October 31, 2005

Halloween Thread

Posted by Arcane Gazebo at 1:41 PM

Consider this a reader survey: what are you guys doing for Halloween? I am sufficiently tired from the weekend that I may not have much to contribute to the holiday; my one concession so far has been wearing my "Alas, poor Yorick" t-shirt which has a nice skull on it. I do have about half a pirate outfit from an unrelated party a week ago that I could recycle should I need a last-minute costume, but I will probably be too tired tonight to go to the Castro or anything like that.

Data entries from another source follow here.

Lemma depth_lower k n : (depth n = S k -> 2 ^ k < n)%nat.
Proof.
  unfold depth. intros E. destruct (Z.lt_ge_cases 1 (Z.of_nat n)) as [H1|H1].
  - pose proof (Z.log2_up_spec _ H1) as [Hlo _]. apply Nat2Z.inj_lt. rewrite Nat2Z.inj_pow.
    by replace (Z.of_nat k) with (Z.pred (Z.log2_up (Z.of_nat n))) by lia.
  - rewrite Z.log2_up_eqn0 in E by done. simpl in E. lia.
Qed.

Lemma depth_S n : (depth (S n) <= S (depth n))%nat.
Proof.
  unfold depth. rewrite Nat2Z.inj_succ. pose proof (Z.log2_up_succ_le (Z.of_nat n)).
  pose proof (Z.log2_up_nonneg (Z.of_nat n)). lia.
Qed.

Lemma levels_round (n : list sha256) :
  vsize n < 2 ^ 63 -> Z.to_nat (u64 (calculate_max_depth (u64 (vsize n + 1)) - 1)) = depth (S (length n)).
Proof using.
  intros Hn. unfold vsize in *. rewrite (u64_small (Z.of_nat _ + 1)) by lia. rewrite max_depth_log2_up by lia.
  unfold depth. rewrite Nat2Z.inj_succ, <- Z.add_1_r.
  assert (Z.log2_up (Z.of_nat (length n) + 1) <= 63).
  { change 63 with (Z.log2_up (2 ^ 63)). apply Z.log2_up_le_mono. lia. }
  pose proof (Z.log2_up_nonneg (Z.of_nat (length n) + 1)). rewrite u64_small by lia. f_equal. lia.
Qed.

(** ** The incremental tree *)

(** The tree holds the nodes the next leaf needs, and the root. *)
Definition represents_legacy (t : incremental_merkle_tree_legacy) (l : list sha256) : Prop :=
  node_count t = vsize l /\
  lefts (S (depth (length l))) l `prefix_of` active_nodes t /\
  (l <> [] -> exists r, last (active_nodes t) = Some r /\ levels (depth (length l)) l = [r]).

Lemma append_represents_legacy t l d :
  represents_legacy t l -> vsize l < 2 ^ 63 ->
  exists t', append_legacy t d = Ok t' /\ represents_legacy t' (l ++ [d]).
Proof.
  intros (Hn & Ha & _) Hl. unfold append_legacy. rewrite Hn, levels_round by done.
  set (k := depth (S (length l))).
  assert (lefts k l `prefix_of` active_nodes t) as [rest ->].
  { pose proof (depth_S (length l)) as Hd. fold k in Hd. etrans; [|exact Ha].
    clear -Hd. induction Hd as [|m Hd IH]; [done|]. etrans; [exact IH|apply lefts_prefix]. }
  destruct (collapse_spec k false l d rest []) as (r & -> & Hr & Hp); [pose proof (depth_bound (S (length l))); fold k in H; lia|].
  rewrite ret_bind. eexists. split; [done|]. unfold represents_legacy. rewrite length_app, Nat.add_1_r. fold k.
  cbn [node_count active_nodes app]. split_and!.
  - unfold vsize in *. rewrite length_app, u64_small by lia. simpl. lia.
  - exact Hp.
  - intros _. exists r. split; [apply last_snoc|done].
Qed.

Lemma append_all_represents_legacy t l ds :
  represents_legacy t l -> vsize (l ++ ds) <= 2 ^ 63 ->
  exists t', append_all_legacy t ds = Ok t' /\ represents_legacy t' (l ++ ds).
Proof.
  revert t l; induction ds as [|d ds IH]; intros t l Ht Hl.
  { exists t. by rewrite app_nil_r. }
  cbn [append_all_legacy]. destruct (append_represents_legacy t l d Ht) as (t1 & -> & H1).
  { unfold vsize in *. rewrite length_app in Hl. simpl in Hl. lia. }
  rewrite ret_bind. replace (l ++ d :: ds) with ((l ++ [d]) ++ ds) in * by (by rewrite <- app_assoc). by apply IH.
Qed.

(** ** The reference computation *)

Lemma combine_level_spec c i ids :
  length ids = (2 * i + 2 * c)%nat ->
  exists junk, combine_level c (Z.of_nat i) ids = Ok (take i ids ++ pair_up (drop (2 * i) ids) ++ junk) /\
    length junk = (i + c)%nat.
Proof.
  revert i ids; induction c as [|c IH]; intros i ids Hl.
  { exists (drop i ids). rewrite (drop_ge ids (2 * i)) by lia. simpl. rewrite take_drop, length_drop. split; [done|lia]. }
  cbn [combine_level]. destruct (drop (2 * i) ids) as [|a [|b rest]] eqn:E.
  1,2: apply (f_equal length) in E; rewrite length_drop in E; simpl in E; lia.
  assert (ids !! (2 * i)%nat = Some a) as Ha by (rewrite <- (Nat.add_0_r (2 * i)), <- lookup_drop, E; done).
  assert (ids !! (2 * i + 1)%nat = Some b) as Hb by (rewrite <- lookup_drop, E; done).
  rewrite (at_index_lookup _ (2 * Z.of_nat i) a), ret_bind; [|lia|replace (Z.to_nat (2 * Z.of_nat i)) with (2 * i)%nat by lia; done].
  rewrite (at_index_lookup _ (2 * Z.of_nat i + 1) b), ret_bind; [|lia|replace (Z.to_nat (2 * Z.of_nat i + 1)) with (2 * i + 1)%nat by lia; done].
  rewrite Nat2Z.id. replace (Z.of_nat i + 1) with (Z.of_nat (S i)) by lia.
  destruct (IH (S i) (<[i := hash_pair a b]> ids)) as (junk & -> & Hj).
  { rewrite length_insert. lia. }
  exists junk. split; [|lia]. f_equal. cbn [pair_up].
  rewrite (take_S_r _ _ (hash_pair a b)) by (apply list_lookup_insert_eq; lia).
  rewrite take_insert_ge, drop_insert_lt by lia. rewrite <- app_assoc. cbn [app]. do 3 f_equal.
  replace (2 * S i)%nat with (2 * i + 2)%nat by lia. by rewrite <- drop_drop, E.
Qed.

Short version: For Halloween I am going as really lame.

Permalink | Tags: Life

Supreme Court, Oct. 31 edition

Posted by Arcane Gazebo at 1:35 PM

I was in Los Angeles the last three days and thus missed the opportunity to blog on Fitzmas. Instead I can blog on Halloween, with Bush's appropriately scary choice of Samuel Alito as the new Supreme Court nominee. Apparently he has decided to appease the base rather than nominate another crony. Oh well, the Miers thing was funny while it lasted.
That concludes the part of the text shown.